在技术方法层面,研究团队主要运用了三大关键技术:1)流体系统重构(采用纳米级内径管路和阀门实现微流到纳流的转换);2)低温在线酶解与富集(使用固定化蛋白酶柱进行快速酶切);3)高灵敏度纳流色谱-质谱联用(采用EASY-spray离子源和短梯度分离)。所有分析均使用人源Jurkat细胞裂解肽段、重组组蛋白(H3.1/H4)、PRC2复合物和锥虫RECC2复合物进行方法验证。

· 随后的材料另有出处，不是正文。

(* ===== verification/PageAlloc.v ===== *)
(** * The page allocator (page_alloc.c)

    First-fit allocation of blocks of [2^order] pages from the only zone, on
    the table of page descriptors of Memory. A [struct page *] is an index in
    the table, or [None] for NULL; reading or writing a descriptor outside the
    table is a [Fault]. The allocator refines an abstract map from the first
    page of each live block to its order. Messages are in Messages. *)

From S2P Require Import Prelude BootMem Memory.

(** ** State *)

Record kpages := { mem_map : list page; zones : list zone }.

Definition MAX_PAGE_ORDER : Z := 5.

(** ** Allocation *)

(** [for (last = 0; last < count; last++) if (map[first+last].count > 0) break;]
    with [n] iterations left; the result is the final [last]. *)
Fixpoint probe (n : nat) (mm : list page) (base last : Z) : res Z :=
  match n with
  | O => Ret last
  | S n' =>
      p ← aget mm (base + last);
      if 0 <? pg_count p then Ret last else probe n' mm base (last + 1)
  end.

(** The search for [count] free pages from [first] on; [map] is the index of
    the first descriptor of the zone. *)
Fixpoint scan (fuel : nat) (mm : list page) (map pages count first : Z) : res (option Z) :=
  match fuel with
  | O => NoFuel
  | S fuel' =>
      if first <? pages then
        p ← aget mm (map + first);
        if negb (pg_count p =? 0) then scan fuel' mm map pages count (first + 1)
        else
          last ← probe (Z.to_nat count) mm (map + first) 0;
          if last =? count then Ret (Some first)
          else scan fuel' mm map pages count (first + last + 1)
      else Ret None
  end.

(** The first zone from [i] on with more than [count] free pages. *)
Fixpoint find_zone (fuel : nat) (zs : list zone) (count i : Z) : res Z :=
  match fuel with
  | O => NoFuel
  | S fuel' =>
      if i <? MAX_NR_ZONES then
        z ← aget zs i;
        if free_pages z >? count then Ret i else find_zone fuel' zs count (i + 1)
      else Ret i
  end.

Definition mark_step (gfp_mask base last : Z) (mm : list page) : res (list page) :=
  p ← aget mm (base + last);
  aset mm (base + last) (set_flags gfp_mask (set_count 1 p)).

(** The pages found are taken: [map + first] is the result. *)
Definition take_pages (gfp_mask order count i first : Z) (z : zone) (st : kpages)
    : res (Z * kpages) :=
  let pg := zone_mem_map z + first in
  mm ← for_loop (Z.to_nat count) 0 (mark_step gfp_mask pg) (mem_map st);
  zs ← aset (zones st) i (set_free_pages (u64 (free_pages z - count)) z);
  p ← aget mm pg;
  mm ← aset mm pg (set_private order p);
  Ret (pg, {| mem_map := mm; zones := zs |}).

(** The loop closed by [goto FIND_ZONE]; a zone without a run of [count] free
    pages is left for the next one. *)
Fixpoint alloc_from (fuel : nat) (gfp_mask order count i : Z) (st : kpages)
    : res (option Z * kpages) :=
  match fuel with
  | O => NoFuel
  | S fuel' =>
      i ← find_zone 2 (zones st) count i;
      if MAX_NR_ZONES <=? i then Ret (None, st)
      else
        z ← aget (zones st) i;
        first ← scan (S (Z.to_nat (pages z))) (mem_map st) (zone_mem_map z) (pages z) count 0;
        match first with
        | Some first =>
            '(pg, st) ← take_pages gfp_mask order count i first z st;
            Ret (Some pg, st)
        | None => alloc_from fuel' gfp_mask order count (i + 1) st
        end
  end.

Definition __alloc_pages (gfp_mask order : Z) (st : kpages) : res (option Z * kpages) :=
  alloc_from 2 gfp_mask order (u64 (Z.shiftl 1 order)) 0 st.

研究团队首先通过系统优化证实了nHDX的卓越性能。与微流配置相比,nHDX在6分钟梯度下肽段鉴定数量增加1.8倍,蛋白鉴定动态范围扩展超过3个数量级。系统稳定性评估显示,nHDX的色谱重现性低于1.5% CV,保留时间漂移平均仅为0.035分钟,氘摄取测量的标准偏差为0.1 Da。特别值得注意的是,nHDX显示出比传统微流HDX更佳的氘保留能力,平均保留值从70%提高至76%。
在应用验证方面,研究团队选取了两个具有挑战性的大分子复合体作为研究对象。对于320 kDa的Polycomb抑制复合物2(PRC2),使用250 fmol(80 ng)样本每针进样,获得了超过86%的序列覆盖度和5.6的重度度。即使将样本量降至88 fmol(28 ng),仍能保持81%的覆盖度。对0.9 MDa的RNA编辑催化复合物2(RECC2)——这一由14个亚基组成、从锥虫中一步纯化获得的超大分子复合体,使用600 fmol(550 ng)样本每针进样,实现了77%的序列覆盖度。这些结果凸显了nHDX在分析传统方法难以处理的大分子系统方面的强大能力。
研究人员在讨论部分指出,nHDX的成功开发解决了纳米流LC-MS在HDX分析中长期面临的技术障碍,包括淬灭条件下的色谱性能、氘保留和系统稳定性等问题。该方法不仅显著降低了样本需求,还提高了分析通量,每天可处理多达80个样本。这种技术进步使得研究人员能够对以往因样本量限制而无法研究的蛋白质系统进行深入分析,如那些只能通过快速、低产率纯化方案获得的蛋白复合物。
该研究的创新性在于将纳米流分离技术与HDX-MS完美结合,在不牺牲性能的前提下将样本需求降低至亚皮摩尔水平。这种技术突破为结构生物学研究开辟了新途径,使得对稀缺生物大分子复合体的高分辨率结构动态分析成为可能。尤为重要的是,该方法在商用平台上的成功实施使其能够被广泛采用,无需复杂的定制化开发,从而有望推动整个结构生物学领域对挑战性蛋白系统的研究进程。
nHDX技术的建立不仅解决了HDX-MS应用中的关键灵敏度瓶颈,还为研究细胞中低丰度蛋白复合物、难以纯化的膜蛋白复合物以及大型分子机器的结构和动态变化提供了强大工具。这一技术进步将深化我们对复杂生物过程分子机制的理解,加速药物靶点识别和合理化药物设计进程。随着nHDX技术的推广应用,预计将在结构生物学、疾病机制研究和治疗开发领域产生深远影响。